→ **Try it**
Among the entries below, find the lines holding "Require" and copy them.

-- Records for this exercise follows --

(* ===== verification/Jet.v ===== *)
(** * Jets (src/insolar/jet.go, src/insolar/bits, src/insolar/jet)

    Jet identifiers (a depth and a bit prefix packed in a record id), the
    binary tree of jets with its pointer-mutating operations, and the store
    of one tree per pulse.  A pointer to a node of a tree is its path from
    the head; [nil] is [JetNil]. *)
From Stdlib Require Import Ascii.
From S2P Require Import Prelude Pulse Reference.

(** ** bits.go *)
Definition ResetBits (value : list Z) (start : Z) : list Z :=
  if Z.of_nat (length value) * 8 <=? start then value
  else
    let startByte := Z.to_nat (start / 8) in
    let startBit := start mod 8 in
    let result := copy (replicate (length value) 0) (take startByte value) in
    let mask := u8 (Z.shiftl 255 (8 - startBit)) in
    <[startByte := Z.land (nth startByte value 0) mask]> result.

(** ** Jet identifiers *)
Definition pulse_Jet : Z := 257.
Definition JetPrefixSize : nat := 27.

Definition NewID (p : Z) (h : list Z) : go Local :=
  NewLocal p 0 (copy (replicate 28 0) h).

Definition NewJetID (depth : Z) (prefix : list Z) : go Local :=
  NewID pulse_Jet (depth :: copy (replicate JetPrefixSize 0) (ResetBits prefix depth)).

Definition IsValid (id : Local) : bool := Local_Pulse id =? pulse_Jet.

Definition Depth (id : Local) : go Z :=
  if IsValid id then Ret (nth 0 (Local_GetHash id) 0) else Panic "provided id is not a jet id".

Definition Prefix (id : Local) : go (list Z) :=
  if IsValid id then Ret (drop 1 (Local_Hash id)) else Panic "provided id is not a jet id".

(** ** getBit and setBit *)
Definition bit_mask (index : Z) : Z := Z.shiftl 1 (7 - index mod 8).

Definition getBit (value : list Z) (index : Z) : go bool :=
  if Z.of_nat (length value) * 8 <=? index then Panic "index overflow"
  else
    let byteIndex := Z.to_nat (index / 8) in
    Ret (negb (Z.land (nth byteIndex value 0) (bit_mask index) =? 0)).
Lemma step_ok jk jk' : keeper_ok jk -> step jk jk' -> keeper_ok jk'.
Proof.
  intros Hok [pn id split e H|pn id split e H|pn e H|from e H].
  - unfold AddHotConfirmation in H. go_step H. injection H as <- _.
    destruct v. by eapply updateHot_ok.
  - injection H as <- _. by apply updateDrop_ok.
  - unfold AddBackupConfirmation in H.
    pose proof (updateBackup_ok jk pn Hok) as HB.
    destruct (updateBackup jk pn) as [jk1 [er|]]; [by injection H as <- _|].
    go_step H. injection H as <- _.
    apply updateTopSyncPulse_jets in E as [Ej _]. intros p js. rewrite Ej. apply HB.
  - pose proof (TruncateHead_ok jk from Hok) as HT. by rewrite H in HT.
Qed.

(** C37: In every reachable state each pulse's infos are for distinct jets, no
    info holds more than two hot confirmations or one twice, every hot
    confirmation belongs to the info's jet (its parent when the jet was
    split), and the split flag is known as soon as anything is confirmed. *)
Theorem keeper_invariant jk :
  reach step (mkKeeper ∅ None) jk -> keeper_ok jk.
Proof.
  apply reach_invariant; [|apply step_ok]. intros pn js. simpl. by rewrite lookup_empty.
Qed.
End KeeperSteps.

(** ** When a pulse is consistent *)
Lemma infoToSet_loop_spec r s cb r' :
  infoToSet_loop r s cb = Ret (Some r') <->
  Forall (fun j => isConfirmed j cb = Ret true) s /\ r' = r ∪ list_to_set (JetID <$> s).
Proof.
  revert r. induction s as [|j s IH]; intros r.
  - simpl. rewrite (right_id_L ∅ (∪)). split; [by intros [= ->]|]. by intros [_ ->].
  - cbn [infoToSet_loop].
    rewrite go_bind_ret, list.Forall_cons.
    assert (E : r ∪ list_to_set (JetID <$> j :: s) = ({[JetID j]} ∪ r) ∪ list_to_set (JetID <$> s))
      by (simpl; by rewrite (assoc_L (∪)), (comm_L (∪) r)).
    rewrite E. split.
    + intros (c & Hc & Hr). destruct c; [|done]. apply IH in Hr as [HF ->]. done.
    + intros ([Hc HF] & ->). exists true. split; [done|]. by apply IH.
Qed.

Lemma infoToSet_true s cb r :
  infoToSet s cb = Ret (r, true) <->
  s <> [] /\ Forall (fun j => isConfirmed j cb = Ret true) s /\ r = list_to_set (JetID <$> s).
Proof.
  unfold infoToSet. rewrite go_bind_ret. split.
  - intros ([r'|] & H & E); [|done]. injection E as -> Hs. apply infoToSet_loop_spec in H as [HF ->].
    rewrite (left_id_L ∅ (∪)) in *. split; [|done]. intros ->. done.
  - intros (Hne & HF & ->). exists (Some (list_to_set (JetID <$> s))). split.
    { apply infoToSet_loop_spec. by rewrite (left_id_L ∅ (∪)). }
    do 2 f_equal. destruct s as [|j s]; [done|].
    destruct (Nat.eqb_spec (size (list_to_set (JetID <$> j :: s) : gset Local)) 0) as [E|]; [|done].
    apply size_empty_inv in E.
    assert (Hin : JetID j ∈ (list_to_set (JetID <$> j :: s) : gset Local))
      by (apply elem_of_list_to_set; left).
    by apply E in Hin.
Qed.

(** The two sets of jets are compared by size and inclusion. *)
Definition covered (what : list Local) (s : gset Local) : Prop :=
  length what = size s /\ forall x, x ∈ what -> x ∈ s.

Lemma compareJets_true what s : compareJets what s = Good true <-> covered what s.
Proof.
  unfold compareJets, covered. destruct (Nat.eqb_spec (size s) (length what)) as [E|E]; simpl.
  2: { split; [done|]. intros [? _]. congruence. }
  destruct (forallb _ what) eqn:F.
  - split; [|done]. intros _. split; [done|]. intros x Hx.
    apply list_elem_of_In in Hx. eapply forallb_forall in F; [|exact Hx]. by apply bool_decide_eq_true in F.
  - split; [done|]. intros [_ Hall]. exfalso. apply not_true_iff_false in F. apply F.
    apply forallb_forall. intros x Hx%list_elem_of_In. by apply bool_decide_eq_true, Hall.
Qed.

(** Without repetitions that is equality. *)
Lemma covered_eq what s : NoDup what -> covered what s -> list_to_set what = s.
Proof.
  intros HN [Hl Hin]. apply set_subseteq_size_eq.
  - intros x Hx. apply Hin. by apply elem_of_list_to_set in Hx.
  - rewrite size_list_to_set by done. lia.
Qed.

Lemma checkPulseConsistency_true Backwards All jk pn cb :
  checkPulseConsistency Backwards All jk pn cb = Ret true <->
  Backwards pn = Good (topSyncPulse jk) /\
  exists expected, getTopSyncJets jk = Ret (Good expected) /\
    all jk pn <> [] /\ Forall (fun j => isConfirmed j cb = Ret true) (all jk pn) /\
    covered expected (list_to_set (JetID <$> all jk pn)) /\
    covered (All pn) (list_to_set (JetID <$> all jk pn)).
Proof.
  unfold checkPulseConsistency. destruct (Backwards pn) as [prev|]; [|split; [done|by intros [? _]]].
  destruct (Z.eqb_spec prev (topSyncPulse jk)) as [->|Hne]; simpl.
  2: { split; [done|]. intros [[= ?] _]. congruence. }
  rewrite go_bind_ret. split.
  - intros ([expected|] & Eg & H); [|done]. split; [done|]. exists expected. split; [done|].
    go_step H. destruct v as [s []]; simpl in H; [|done].
    apply infoToSet_true in E as (H1 & H2 & ->).
    destruct (compareJets expected _) as [[]|] eqn:E1; [|done..].
    destruct (compareJets (All pn) _) as [[]|] eqn:E2; [|done..].
    apply compareJets_true in E1, E2. done.
  - intros (_ & expected & Eg & H1 & H2 & H3 & H4). exists (Good expected). split; [done|].
    apply compareJets_true in H3, H4.
    assert (Hs : infoToSet (all jk pn) cb = Ret (list_to_set (JetID <$> all jk pn), true))
      by (by apply infoToSet_true).
    rewrite Hs. cbn [mbind go_bind negb]. by rewrite H3, H4.
Qed.

(** ** The top sync pulse *)
Section SyncPulse.
Context (Backwards : Z -> result Z) (All : Z -> list Local).
Abbreviation step := (step Backwards All).

(** A pulse is complete: it follows the top sync pulse, every jet of it is
    confirmed, and its jets are those expected from the top sync pulse and
    those of its jet tree. *)
Definition complete (jk : keeper) (pn : Z) (checkBackup : bool) : Prop :=
  Backwards pn = Good (topSyncPulse jk) /\
  exists expected, getTopSyncJets jk = Ret (Good expected) /\
    all jk pn <> [] /\ Forall (fun j => isConfirmed j checkBackup = Ret true) (all jk pn) /\
    covered expected (list_to_set (JetID <$> all jk pn)) /\
    covered (All pn) (list_to_set (JetID <$> all jk pn)).

(** A backup confirmation marks every info of the pulse and moves the top
    sync pulse to it exactly when the pulse is then complete. *)
Theorem AddBackupConfirmation_sync jk pn jk' :
  AddBackupConfirmation Backwards All jk pn = Ret (jk', None) ->
  let jk1 := mkKeeper (<[pn := addBackup <$> all jk pn]> (db_jets jk)) (db_sync jk) in
  all jk pn <> [] /\ db_jets jk' = db_jets jk1 /\
  (complete jk1 pn true -> db_sync jk' = Some pn) /\
  (~ complete jk1 pn true -> db_sync jk' = db_sync jk).
Proof.
  unfold AddBackupConfirmation, updateBackup.
  destruct (Nat.eqb_spec (length (all jk pn)) 0) as [E|E]; [done|].
  intros H. cbv zeta. fold (set jk pn (addBackup <$> all jk pn)).
  set (jk1 := set jk pn (addBackup <$> all jk pn)) in *.
  go_step H. injection H as <-.
  unfold updateTopSyncPulse in E0. go_step E0. go_step E0.
  split; [by intros Hn; rewrite Hn in E|].
  destruct v0; subst v; (split; [done|]); split; intros Hc; try done.
  - exfalso. by apply Hc, checkPulseConsistency_true.
  - exfalso. apply checkPulseConsistency_true in Hc. congruence.
Qed.

Lemma TruncateHead_sync jk from : db_sync (TruncateHead jk from).1 = db_sync jk.
Proof. unfold TruncateHead. by destruct (_ <=? _). Qed.

Lemma updateHot_sync jk pn id split jk' e :
  updateHot jk pn id split = Ret (jk', e) -> db_sync jk' = db_sync jk.
Proof.
  unfold updateHot. intros H. go_step H. destruct (getForJet jk pn v) as [idx jets].
  by destruct (addHot _ _ _ _) as [j [er|]]; injection H as <- _.
Qed.

Lemma updateDrop_sync jk pn id split : db_sync (updateDrop jk pn id split).1 = db_sync jk.
Proof.
  unfold updateDrop. destruct (getForJet jk pn id) as [idx jets].
  by destruct (addDrop _ _ _) as [j [er|]].
Qed.

Lemma step_sync jk jk' :
  step jk jk' ->
  topSyncPulse jk' = topSyncPulse jk \/ Backwards (topSyncPulse jk') = Good (topSyncPulse jk).
Proof.
  unfold topSyncPulse. intros [pn id split e H|pn id split e H|pn e H|from e H].
  - unfold AddHotConfirmation in H. go_step H. injection H as <- _.
    destruct v as [k oe]. apply updateHot_sync in E. simpl. rewrite E. by left.
  - injection H as <- _. rewrite updateDrop_sync. by left.
  - destruct e as [e|].
    + unfold AddBackupConfirmation, updateBackup in H. destruct (_ =? _)%nat.
      * injection H as <- _. by left.
      * by go_step H.
    + destruct (updateTopSyncPulse_jets Backwards All (mkKeeper (<[pn := addBackup <$> all jk pn]>
        (db_jets jk)) (db_sync jk)) pn jk') as (_ & [->|[<- Hc]]).
      * unfold AddBackupConfirmation, updateBackup in H. destruct (_ =? _)%nat; [done|].
        go_step H. by injection H as <-.
      * by left.
      * right. apply checkPulseConsistency_true in Hc as [Hb _]. exact Hb.
  - pose proof (TruncateHead_sync jk from) as HT. rewrite H in HT. simpl in HT. rewrite HT. by left.
Qed.

(** Whatever sequence of confirmations and truncations runs, the top sync
    pulse only moves forward along the chain of pulses, one pulse at a
    time: none is skipped and none is taken back. *)
Theorem topSyncPulse_chain jk jk' :
  (forall pn prev, Backwards pn = Good prev -> prev < pn) ->
  reach step jk jk' ->
  rtc (fun a b => Backwards b = Good a) (topSyncPulse jk) (topSyncPulse jk') /\
  topSyncPulse jk <= topSyncPulse jk'.
Proof.
  intros Hlt Hreach.
  refine (reach_invariant step (fun b =>
    rtc (fun x y => Backwards y = Good x) (topSyncPulse jk) (topSyncPulse b) /\
    topSyncPulse jk <= topSyncPulse b) _ _ _ _ Hreach); [split; [apply rtc_refl|lia]|].
  intros a b [Hr Hle] [Heq|Hb]%step_sync.
  - by rewrite Heq.
  - split; [by eapply rtc_r|]. apply Hlt in Hb. lia.
Qed.
End SyncPulse.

-- Records for this exercise concluded --

→ **Result of this exercise**
From Stdlib Require Import Ascii.
From S2P Require Import Prelude Pulse Reference.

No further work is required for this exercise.